(Stored data entries)
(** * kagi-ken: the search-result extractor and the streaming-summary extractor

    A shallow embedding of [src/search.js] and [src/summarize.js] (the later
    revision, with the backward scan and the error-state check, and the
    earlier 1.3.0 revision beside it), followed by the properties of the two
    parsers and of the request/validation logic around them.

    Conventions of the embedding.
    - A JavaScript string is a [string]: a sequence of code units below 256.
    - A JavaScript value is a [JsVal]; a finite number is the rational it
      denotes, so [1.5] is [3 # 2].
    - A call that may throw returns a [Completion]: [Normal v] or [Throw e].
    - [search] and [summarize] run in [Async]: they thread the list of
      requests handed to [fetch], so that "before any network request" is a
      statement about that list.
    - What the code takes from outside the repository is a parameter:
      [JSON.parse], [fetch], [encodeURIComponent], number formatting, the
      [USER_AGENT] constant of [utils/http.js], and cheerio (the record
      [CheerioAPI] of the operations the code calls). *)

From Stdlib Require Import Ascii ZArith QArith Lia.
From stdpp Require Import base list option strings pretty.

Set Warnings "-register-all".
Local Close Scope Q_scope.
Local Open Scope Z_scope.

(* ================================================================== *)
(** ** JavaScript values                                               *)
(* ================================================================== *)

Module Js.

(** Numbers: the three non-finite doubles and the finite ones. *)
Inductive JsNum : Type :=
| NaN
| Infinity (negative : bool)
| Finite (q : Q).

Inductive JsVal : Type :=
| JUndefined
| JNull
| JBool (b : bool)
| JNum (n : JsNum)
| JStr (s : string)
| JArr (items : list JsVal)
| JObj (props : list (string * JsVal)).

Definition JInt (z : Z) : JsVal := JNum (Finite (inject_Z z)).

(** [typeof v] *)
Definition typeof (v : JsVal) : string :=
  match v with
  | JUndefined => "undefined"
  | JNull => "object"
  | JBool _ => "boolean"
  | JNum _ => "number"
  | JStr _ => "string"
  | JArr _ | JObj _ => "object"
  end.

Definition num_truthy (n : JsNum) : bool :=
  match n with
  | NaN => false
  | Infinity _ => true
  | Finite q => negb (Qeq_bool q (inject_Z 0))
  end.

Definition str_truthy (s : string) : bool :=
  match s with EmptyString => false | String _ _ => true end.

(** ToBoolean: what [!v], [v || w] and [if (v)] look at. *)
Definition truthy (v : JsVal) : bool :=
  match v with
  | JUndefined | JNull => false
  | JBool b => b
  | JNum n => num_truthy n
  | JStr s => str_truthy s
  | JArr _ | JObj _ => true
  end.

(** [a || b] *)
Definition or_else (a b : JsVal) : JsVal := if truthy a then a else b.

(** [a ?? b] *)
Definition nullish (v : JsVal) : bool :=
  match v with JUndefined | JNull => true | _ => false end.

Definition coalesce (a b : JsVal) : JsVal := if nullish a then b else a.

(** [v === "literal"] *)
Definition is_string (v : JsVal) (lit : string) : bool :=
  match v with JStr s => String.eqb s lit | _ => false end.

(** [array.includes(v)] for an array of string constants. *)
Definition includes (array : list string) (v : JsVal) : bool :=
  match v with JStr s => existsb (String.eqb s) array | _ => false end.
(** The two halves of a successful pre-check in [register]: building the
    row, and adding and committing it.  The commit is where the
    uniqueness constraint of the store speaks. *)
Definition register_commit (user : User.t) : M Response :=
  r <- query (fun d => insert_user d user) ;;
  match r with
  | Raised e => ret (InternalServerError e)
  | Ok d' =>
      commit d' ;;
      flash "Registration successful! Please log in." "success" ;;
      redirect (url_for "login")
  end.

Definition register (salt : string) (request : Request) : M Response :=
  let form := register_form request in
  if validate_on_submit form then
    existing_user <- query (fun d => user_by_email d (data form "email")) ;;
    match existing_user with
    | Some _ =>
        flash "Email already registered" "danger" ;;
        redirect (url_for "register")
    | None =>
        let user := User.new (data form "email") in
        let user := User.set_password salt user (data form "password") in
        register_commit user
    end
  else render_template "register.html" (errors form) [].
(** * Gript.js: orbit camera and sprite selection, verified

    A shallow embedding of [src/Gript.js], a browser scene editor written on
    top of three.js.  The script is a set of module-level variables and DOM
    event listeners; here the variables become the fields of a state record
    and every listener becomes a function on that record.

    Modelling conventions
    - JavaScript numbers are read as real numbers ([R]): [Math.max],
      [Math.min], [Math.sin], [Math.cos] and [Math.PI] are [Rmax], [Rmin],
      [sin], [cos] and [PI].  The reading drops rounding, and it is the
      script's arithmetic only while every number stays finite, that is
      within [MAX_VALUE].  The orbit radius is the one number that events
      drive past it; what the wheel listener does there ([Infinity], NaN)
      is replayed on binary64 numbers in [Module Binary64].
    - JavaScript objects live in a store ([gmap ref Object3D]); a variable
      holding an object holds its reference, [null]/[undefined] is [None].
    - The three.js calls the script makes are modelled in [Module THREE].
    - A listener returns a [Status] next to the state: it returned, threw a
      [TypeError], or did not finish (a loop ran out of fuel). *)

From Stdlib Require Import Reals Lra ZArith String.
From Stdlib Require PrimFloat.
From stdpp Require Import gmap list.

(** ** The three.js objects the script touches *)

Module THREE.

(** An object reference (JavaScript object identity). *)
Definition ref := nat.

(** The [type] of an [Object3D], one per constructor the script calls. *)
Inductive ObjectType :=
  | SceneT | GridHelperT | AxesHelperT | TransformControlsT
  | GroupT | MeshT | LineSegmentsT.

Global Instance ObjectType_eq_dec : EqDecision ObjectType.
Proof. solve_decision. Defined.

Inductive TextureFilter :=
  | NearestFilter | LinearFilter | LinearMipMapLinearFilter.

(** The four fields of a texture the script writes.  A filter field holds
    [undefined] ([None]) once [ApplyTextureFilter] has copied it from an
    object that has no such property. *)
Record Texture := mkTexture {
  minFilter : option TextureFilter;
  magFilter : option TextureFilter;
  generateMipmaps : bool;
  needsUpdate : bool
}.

■ **Your goal**
Each line of the data is to be output exactly, with none skipped.

■ **Response to this exercise**
(** * kagi-ken: the search-result extractor and the streaming-summary extractor

    A shallow embedding of [src/search.js] and [src/summarize.js] (the later
    revision, with the backward scan and the error-state check, and the
    earlier 1.3.0 revision beside it), followed by the properties of the two
    parsers and of the request/validation logic around them.

    Conventions of the embedding.
    - A JavaScript string is a [string]: a sequence of code units below 256.
    - A JavaScript value is a [JsVal]; a finite number is the rational it
      denotes, so [1.5] is [3 # 2].
    - A call that may throw returns a [Completion]: [Normal v] or [Throw e].
    - [search] and [summarize] run in [Async]: they thread the list of
      requests handed to [fetch], so that "before any network request" is a
      statement about that list.
    - What the code takes from outside the repository is a parameter:
      [JSON.parse], [fetch], [encodeURIComponent], number formatting, the
      [USER_AGENT] constant of [utils/http.js], and cheerio (the record
      [CheerioAPI] of the operations the code calls). *)

From Stdlib Require Import Ascii ZArith QArith Lia.
From stdpp Require Import base list option strings pretty.

Set Warnings "-register-all".
Local Close Scope Q_scope.
Local Open Scope Z_scope.

(* ================================================================== *)
(** ** JavaScript values                                               *)
(* ================================================================== *)

Module Js.

(** Numbers: the three non-finite doubles and the finite ones. *)
Inductive JsNum : Type :=
| NaN
| Infinity (negative : bool)
| Finite (q : Q).

Inductive JsVal : Type :=
| JUndefined
| JNull
| JBool (b : bool)
| JNum (n : JsNum)
| JStr (s : string)
| JArr (items : list JsVal)
| JObj (props : list (string * JsVal)).

Definition JInt (z : Z) : JsVal := JNum (Finite (inject_Z z)).

(** [typeof v] *)
Definition typeof (v : JsVal) : string :=
  match v with
  | JUndefined => "undefined"
  | JNull => "object"
  | JBool _ => "boolean"
  | JNum _ => "number"
  | JStr _ => "string"
  | JArr _ | JObj _ => "object"
  end.

Definition num_truthy (n : JsNum) : bool :=
  match n with
  | NaN => false
  | Infinity _ => true
  | Finite q => negb (Qeq_bool q (inject_Z 0))
  end.

Definition str_truthy (s : string) : bool :=
  match s with EmptyString => false | String _ _ => true end.

(** ToBoolean: what [!v], [v || w] and [if (v)] look at. *)
Definition truthy (v : JsVal) : bool :=
  match v with
  | JUndefined | JNull => false
  | JBool b => b
  | JNum n => num_truthy n
  | JStr s => str_truthy s
  | JArr _ | JObj _ => true
  end.

(** [a || b] *)
Definition or_else (a b : JsVal) : JsVal := if truthy a then a else b.

(** [a ?? b] *)
Definition nullish (v : JsVal) : bool :=
  match v with JUndefined | JNull => true | _ => false end.

Definition coalesce (a b : JsVal) : JsVal := if nullish a then b else a.

(** [v === "literal"] *)
Definition is_string (v : JsVal) (lit : string) : bool :=
  match v with JStr s => String.eqb s lit | _ => false end.

(** [array.includes(v)] for an array of string constants. *)
Definition includes (array : list string) (v : JsVal) : bool :=
  match v with JStr s => existsb (String.eqb s) array | _ => false end.
(** The two halves of a successful pre-check in [register]: building the
    row, and adding and committing it.  The commit is where the
    uniqueness constraint of the store speaks. *)
Definition register_commit (user : User.t) : M Response :=
  r <- query (fun d => insert_user d user) ;;
  match r with
  | Raised e => ret (InternalServerError e)
  | Ok d' =>
      commit d' ;;
      flash "Registration successful! Please log in." "success" ;;
      redirect (url_for "login")
  end.

Definition register (salt : string) (request : Request) : M Response :=
  let form := register_form request in
  if validate_on_submit form then
    existing_user <- query (fun d => user_by_email d (data form "email")) ;;
    match existing_user with
    | Some _ =>
        flash "Email already registered" "danger" ;;
        redirect (url_for "register")
    | None =>
        let user := User.new (data form "email") in
        let user := User.set_password salt user (data form "password") in
        register_commit user
    end
  else render_template "register.html" (errors form) [].
(** * Gript.js: orbit camera and sprite selection, verified

    A shallow embedding of [src/Gript.js], a browser scene editor written on
    top of three.js.  The script is a set of module-level variables and DOM
    event listeners; here the variables become the fields of a state record
    and every listener becomes a function on that record.

    Modelling conventions
    - JavaScript numbers are read as real numbers ([R]): [Math.max],
      [Math.min], [Math.sin], [Math.cos] and [Math.PI] are [Rmax], [Rmin],
      [sin], [cos] and [PI].  The reading drops rounding, and it is the
      script's arithmetic only while every number stays finite, that is
      within [MAX_VALUE].  The orbit radius is the one number that events
      drive past it; what the wheel listener does there ([Infinity], NaN)
      is replayed on binary64 numbers in [Module Binary64].
    - JavaScript objects live in a store ([gmap ref Object3D]); a variable
      holding an object holds its reference, [null]/[undefined] is [None].
    - The three.js calls the script makes are modelled in [Module THREE].
    - A listener returns a [Status] next to the state: it returned, threw a
      [TypeError], or did not finish (a loop ran out of fuel). *)

From Stdlib Require Import Reals Lra ZArith String.
From Stdlib Require PrimFloat.
From stdpp Require Import gmap list.

(** ** The three.js objects the script touches *)

Module THREE.

(** An object reference (JavaScript object identity). *)
Definition ref := nat.

(** The [type] of an [Object3D], one per constructor the script calls. *)
Inductive ObjectType :=
  | SceneT | GridHelperT | AxesHelperT | TransformControlsT
  | GroupT | MeshT | LineSegmentsT.

Global Instance ObjectType_eq_dec : EqDecision ObjectType.
Proof. solve_decision. Defined.

Inductive TextureFilter :=
  | NearestFilter | LinearFilter | LinearMipMapLinearFilter.

(** The four fields of a texture the script writes.  A filter field holds
    [undefined] ([None]) once [ApplyTextureFilter] has copied it from an
    object that has no such property. *)
Record Texture := mkTexture {
  minFilter : option TextureFilter;
  magFilter : option TextureFilter;
  generateMipmaps : bool;
  needsUpdate : bool
}.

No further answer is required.